Re: [PATCH] io_uring: use task_work for links if possible

From: Jens Axboe <axboe@kernel.dk>
To: Pavel Begunkov <asml.silence@gmail.com>,
	io-uring <io-uring@vger.kernel.org>
Subject: Re: [PATCH] io_uring: use task_work for links if possible
Date: Fri, 26 Jun 2020 14:43:52 -0600	[thread overview]
Message-ID: <22c72f8a-e80d-67ea-4f89-264238e5810d@kernel.dk> (raw)
In-Reply-To: <f6ad4ae4-dc7a-1f39-d4da-40b5d6c04d04@gmail.com>

On 6/26/20 2:27 PM, Pavel Begunkov wrote:
> On 25/06/2020 21:27, Jens Axboe wrote:
>> Currently links are always done in an async fashion, unless we
>> catch them inline after we successfully complete a request without
>> having to resort to blocking. This isn't necessarily the most efficient
>> approach, it'd be more ideal if we could just use the task_work handling
>> for this.
>>
>> Outside of saving an async jump, we can also do less prep work for
>> these kinds of requests.
>>
>> Running dependent links from the task_work handler yields some nice
>> performance benefits. As an example, examples/link-cp from the liburing
>> repository uses read+write links to implement a copy operation.
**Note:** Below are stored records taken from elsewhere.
(** [ZigbeeStack]: the core and the tables beside it. *)
Record t := mk {
  core : Core;
  address_conflicts : FlatMap.t Z AddressConflict;
  aps_duplicates : FlatMap.t (Z * Z) Instant;
  notifications : list ZigbeeNotification;
  broadcast_budget : Budget.t;
  src_match_written : Unicasts.SrcMatchTable;
  last_persisted_aps_counter : Z;
  slots : list Progress;
  tasklets : list Tasklet;
  parent_annce_received : option Instant;
  scan_active : bool;
  scan_beacon_frames : Z;
  scan_beacons : list NetworkBeacon
}.
Definition set_core (s : t) (x : Core) : t :=
  mk x (address_conflicts s) (aps_duplicates s) (notifications s) (broadcast_budget s) (src_match_written s)
    (last_persisted_aps_counter s) (slots s) (tasklets s) (parent_annce_received s) (scan_active s)
    (scan_beacon_frames s) (scan_beacons s).
Definition set_address_conflicts (s : t) (x : FlatMap.t Z AddressConflict) : t :=
  mk (core s) x (aps_duplicates s) (notifications s) (broadcast_budget s) (src_match_written s)
    (last_persisted_aps_counter s) (slots s) (tasklets s) (parent_annce_received s) (scan_active s)
    (scan_beacon_frames s) (scan_beacons s).
Definition set_aps_duplicates (s : t) (x : FlatMap.t (Z * Z) Instant) : t :=
  mk (core s) (address_conflicts s) x (notifications s) (broadcast_budget s) (src_match_written s)
    (last_persisted_aps_counter s) (slots s) (tasklets s) (parent_annce_received s) (scan_active s)
    (scan_beacon_frames s) (scan_beacons s).
Definition set_notifications (s : t) (x : list ZigbeeNotification) : t :=
  mk (core s) (address_conflicts s) (aps_duplicates s) x (broadcast_budget s) (src_match_written s)
    (last_persisted_aps_counter s) (slots s) (tasklets s) (parent_annce_received s) (scan_active s)
    (scan_beacon_frames s) (scan_beacons s).
Definition set_broadcast_budget (s : t) (x : Budget.t) : t :=
  mk (core s) (address_conflicts s) (aps_duplicates s) (notifications s) x (src_match_written s)
    (last_persisted_aps_counter s) (slots s) (tasklets s) (parent_annce_received s) (scan_active s)
    (scan_beacon_frames s) (scan_beacons s).
Definition set_src_match_written (s : t) (x : Unicasts.SrcMatchTable) : t :=
  mk (core s) (address_conflicts s) (aps_duplicates s) (notifications s) (broadcast_budget s) x
    (last_persisted_aps_counter s) (slots s) (tasklets s) (parent_annce_received s) (scan_active s)
    (scan_beacon_frames s) (scan_beacons s).
Definition set_last_persisted_aps_counter (s : t) (x : Z) : t :=
  mk (core s) (address_conflicts s) (aps_duplicates s) (notifications s) (broadcast_budget s)
    (src_match_written s) x (slots s) (tasklets s) (parent_annce_received s) (scan_active s)
    (scan_beacon_frames s) (scan_beacons s).
Definition set_slots (s : t) (x : list Progress) : t :=
  mk (core s) (address_conflicts s) (aps_duplicates s) (notifications s) (broadcast_budget s)
    (src_match_written s) (last_persisted_aps_counter s) x (tasklets s) (parent_annce_received s)
    (scan_active s) (scan_beacon_frames s) (scan_beacons s).
Definition set_tasklets (s : t) (x : list Tasklet) : t :=
  mk (core s) (address_conflicts s) (aps_duplicates s) (notifications s) (broadcast_budget s)
    (src_match_written s) (last_persisted_aps_counter s) (slots s) x (parent_annce_received s) (scan_active s)
    (scan_beacon_frames s) (scan_beacons s).
Definition set_parent_annce_received (s : t) (x : option Instant) : t :=
  mk (core s) (address_conflicts s) (aps_duplicates s) (notifications s) (broadcast_budget s)
    (src_match_written s) (last_persisted_aps_counter s) (slots s) (tasklets s) x (scan_active s)
    (scan_beacon_frames s) (scan_beacons s).
Definition set_scan_active (s : t) (x : bool) : t :=
  mk (core s) (address_conflicts s) (aps_duplicates s) (notifications s) (broadcast_budget s)
    (src_match_written s) (last_persisted_aps_counter s) (slots s) (tasklets s) (parent_annce_received s) x
    (scan_beacon_frames s) (scan_beacons s).
Definition set_scan_beacon_frames (s : t) (x : Z) : t :=
  mk (core s) (address_conflicts s) (aps_duplicates s) (notifications s) (broadcast_budget s)
    (src_match_written s) (last_persisted_aps_counter s) (slots s) (tasklets s) (parent_annce_received s)
    (scan_active s) x (scan_beacons s).
Definition set_scan_beacons (s : t) (x : list NetworkBeacon) : t :=
  mk (core s) (address_conflicts s) (aps_duplicates s) (notifications s) (broadcast_budget s)
    (src_match_written s) (last_persisted_aps_counter s) (slots s) (tasklets s) (parent_annce_received s)
    (scan_active s) (scan_beacon_frames s) x.

(** What a handler reads: the configuration, the tunables, the clock, and its random draws. The
    jitters are what [mul_f32] of a random fraction left. *)
Record Env := mkEnv {
  config : Config;
  tunables : Tunables;
  now : Instant;
  conflict_jitter : Duration;
  relay_jitter : Duration;
  rreq_jitter : Duration;
  passive_ack_jitter : Duration;
  retry_jitter : Duration;
  parent_annce_jitter : Duration;
  candidate_addresses : list Nwk;
  fresh_key : Key
}.

(** Updates of the tables inside the core. *)
Definition on_core (s : t) (f : Core -> Core) : t := set_core s (f (core s)).
Definition on_nib (s : t) (f : Nib -> Nib) : t := on_core s (fun c => set_nib c (f (nib c))).
Definition the_nib (s : t) : Nib := nib (core s).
Without
>> this patch, the a cache fold 4G file read from a VM runs in about
>> 3 seconds:
> 
> A few comments below
> 
> 
>>> diff --git a/fs/io_uring.c b/fs/io_uring.c
>> index 0bba12e4e559..389274a078c8 100644
>> --- a/fs/io_uring.c
>> +++ b/fs/io_uring.c
>> @@ -898,6 +898,7 @@ enum io_mem_account {
> ...
>> +static void __io_req_task_submit(struct io_kiocb *req)
>> +{
>> +	struct io_ring_ctx *ctx = req->ctx;
>> +
>> +	__set_current_state(TASK_RUNNING);
>> +	if (!io_sq_thread_acquire_mm(ctx, req)) {
>> +		mutex_lock(&ctx->uring_lock);
>> +		__io_queue_sqe(req, NULL, NULL);
>> +		mutex_unlock(&ctx->uring_lock);
>> +	} else {
>> +		__io_req_task_cancel(req, -EFAULT);
>> +	}
>> +}
>> +
>> +static void io_req_task_submit(struct callback_head *cb)
>> +{
>> +	struct io_kiocb *req = container_of(cb, struct io_kiocb, task_work);
>> +
>> +	__io_req_task_submit(req);
>> +}
>> +
>> +static void io_req_task_queue(struct io_kiocb *req)
>> +{
>> +	struct task_struct *tsk = req->task;
>> +	int ret;
>> +
>> +	init_task_work(&req->task_work, io_req_task_submit);
>> +
>> +	ret = task_work_add(tsk, &req->task_work, true);
>> +	if (unlikely(ret)) {
>> +		init_task_work(&req->task_work, io_req_task_cancel);
> 
> Why not to kill it off here? It just was nxt, so shouldn't anything like
> NOCANCEL

We don't necessarily know the context, and we'd at least need to check
REQ_F_COMP_LOCKED and propagate. I think it gets ugly really quick,
better to just punt it to clean context.

>> +		tsk = io_wq_get_task(req->ctx->io_wq);
>> +		task_work_add(tsk, &req->task_work, true);
>> +	}
>> +	wake_up_process(tsk);
>> +}
>> +
>>  static void io_free_req(struct io_kiocb *req)
>>  {
>>  	struct io_kiocb *nxt = NULL;
>> @@ -1671,8 +1758,12 @@ static void io_free_req(struct io_kiocb *req)
>>  	io_req_find_next(req, &nxt);
>>  	__io_free_req(req);
>>  
>> -	if (nxt)
>> -		io_queue_async_work(nxt);
>> +	if (nxt) {
>> +		if (nxt->flags & REQ_F_WORK_INITIALIZED)
>> +			io_queue_async_work(nxt);
> 
> Don't think it will work. E.g. io_close_prep() may have set
> REQ_F_WORK_INITIALIZED but without io_req_work_grab_env().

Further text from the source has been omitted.